(** One page write: the device has taken the bytes exactly when the
    result is 0. *)
Lemma _write_page_acked (fuel : nat) (dev : st25dvxxx_t) (pos : Z)
  (data : list Z) (len : Z) (w w' : world H) (check : Z) :
  dev_wf dev ->
  _write_page fuel dev pos data len w = Some (check, w') ->
  exists evs,
    trace w' = trace w ++ evs /\
    acked_data evs = if check =? 0 then data else [].
Proof.
  intros Hwf E. pose proof Hwf as (_ & _ & _ & Hp).
  pose proof (poll_budget_range _ Hp) as Hb.
  pose proof (_write_page_mono dev _ _ _ _ (Nat.max fuel 256) _ _ E
                ltac:(lia)) as E'.
  cbv beta in E'. rewrite _write_page_poll in E' by exact Hwf.
  destruct (poll_loop_spec (write_txn dev pos data len)
              (fun a => write_event dev pos data len ((fun c : Z => c) a))
              (fun c => c) (Nat.max fuel 256) (DEV_MAX_POLLS dev) w Hp
              ltac:(lia)) as (k & _ & Hno & _ & Ek).
  rewrite Ek in E'. inversion E'; subst check w'; clear E'. cbn [trace].
  eexists. split; [ reflexivity | ].
  rewrite (retry_events_noack (write_txn dev pos data len)
             (write_event dev pos data len) (fun c => c) k _ Hno).
  rewrite acked_data_app, acked_data_noack_retries.
  - cbn. now rewrite app_nil_r.
  - intros st. cbn. destruct (Z.eqb_spec st 0); [ now right | now left ].
Qed.

Lemma _write_loop_acked (dev : st25dvxxx_t) (fuel : nat) :
  dev_wf dev ->
  forall pos cdata len (w : world H) x w',
    is_uint32 len ->
    _write_loop fuel dev 0 pos cdata len w = Some (x, w') ->
    exists evs n,
      trace w' = trace w ++ evs /\ 0 <= n <= len /\
      acked_data evs = firstn (Z.to_nat n) cdata /\
      (x = 0 -> n = len).
Proof.
  intros Hwf.
  induction fuel as [ | fuel IH ]; intros pos cdata len w x w' Hlen E;
    cbn [_write_loop] in E; destruct (Z.eqb_spec len 0) as [Hz | Hnz];
    try discriminate;
    try (inversion E; subst; exists [], 0;
         rewrite app_nil_r; repeat split; lia).
  cbv zeta in E. rewrite MIN_min in E.
  pose proof (uint32_range
                (DEV_PAGE_SIZE dev - MOD_POW2 pos (DEV_PAGE_SIZE dev))) as Hu.
  set (clen := Z.min len
                 (uint32 (DEV_PAGE_SIZE dev
                          - MOD_POW2 pos (DEV_PAGE_SIZE dev)))) in *.
  assert (Hc : 0 <= clen <= len) by (unfold is_uint32 in *; lia).
  run_bind E.
  destruct (_write_page_acked _ _ _ _ _ _ _ _ Hwf E0) as (evs1 & Ht1 & Ha1).
  destruct (Z.eqb_spec a 0) as [-> | Hfail].
  - assert (Hrest : is_uint32 (len - clen)). { unfold is_uint32 in *. lia. }
    rewrite (size_t_small _ Hrest) in E.
    apply IH in E; [ | exact Hrest ].
    destruct E as (evs2 & n2 & Ht2 & Hn2 & Ha2 & Hx).
    exists (evs1 ++ evs2), (clen + n2). split; [ | split; [ | split ] ].
    + now rewrite Ht2, Ht1, app_assoc.
    + lia.
    + rewrite acked_data_app, Ha1, Ha2, Z2Nat.inj_add by lia.
      now rewrite firstn_split_add.
    + intros Hx0. specialize (Hx Hx0). lia.
  - inversion E; subst x w'. exists evs1, 0. split; [ exact Ht1 | ].
    split; [ lia | ]. split; [ exact Ha1 | ]. intros Hx0. contradiction.
Qed.
Lemma measure_world (w : World) name duration startTime :
  let record := {| op_timestamp := clock (env (host w)) (tick (host w));
                   op_duration := duration; op_startTime := startTime |} in
  let operations := m_operations (metrics (self w)) in
  _handleMeasureEntry name duration startTime w =
  (Ok tt,
   {| self := set_metrics
                (set_operations
                   (sset name (records_of name operations ++ [record])
                         operations)
                   (metrics (self w)))
                (self w);
      host := set_trace
                (trace (host w) ++
                 if (1000 <? duration)%float
                 then [Emit (EvSlowOperation name duration 1000)]
                 else [])
                (set_tick (1 + tick (host w)) (host w)) |}).
Proof.
  cbv zeta. unfold _handleMeasureEntry, records_of, JsMap.has.
  fold (@sget (list OperationRecord)). step.
  destruct (sget name (m_operations (metrics (self w)))) as [records|] eqn:E;
    steps; rewrite ?E, ?sget_sset_same; cbn; rewrite ?sset_sset;
    destruct (1000 <? duration)%float; steps;
    unfold set_trace, set_tick, set_metrics, set_operations; cbn;
    rewrite ?app_nil_r; reflexivity.
Qed.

★ ★ ★ ★

- ASSIGNMENT -
Copy back the listing above exactly, but only from the line with "ltac:(lia)) as E'." through the line with "rewrite app_nil_r; repeat", both ends included.

- RESULT -
                ltac:(lia)) as E'.
  cbv beta in E'. rewrite _write_page_poll in E' by exact Hwf.
  destruct (poll_loop_spec (write_txn dev pos data len)
              (fun a => write_event dev pos data len ((fun c : Z => c) a))
              (fun c => c) (Nat.max fuel 256) (DEV_MAX_POLLS dev) w Hp
              ltac:(lia)) as (k & _ & Hno & _ & Ek).
  rewrite Ek in E'. inversion E'; subst check w'; clear E'. cbn [trace].
  eexists. split; [ reflexivity | ].
  rewrite (retry_events_noack (write_txn dev pos data len)
             (write_event dev pos data len) (fun c => c) k _ Hno).
  rewrite acked_data_app, acked_data_noack_retries.
  - cbn. now rewrite app_nil_r.
  - intros st. cbn. destruct (Z.eqb_spec st 0); [ now right | now left ].
Qed.

Lemma _write_loop_acked (dev : st25dvxxx_t) (fuel : nat) :
  dev_wf dev ->
  forall pos cdata len (w : world H) x w',
    is_uint32 len ->
    _write_loop fuel dev 0 pos cdata len w = Some (x, w') ->
    exists evs n,
      trace w' = trace w ++ evs /\ 0 <= n <= len /\
      acked_data evs = firstn (Z.to_nat n) cdata /\
      (x = 0 -> n = len).
Proof.
  intros Hwf.
  induction fuel as [ | fuel IH ]; intros pos cdata len w x w' Hlen E;
    cbn [_write_loop] in E; destruct (Z.eqb_spec len 0) as [Hz | Hnz];
    try discriminate;
    try (inversion E; subst; exists [], 0;
         rewrite app_nil_r; repeat split; lia).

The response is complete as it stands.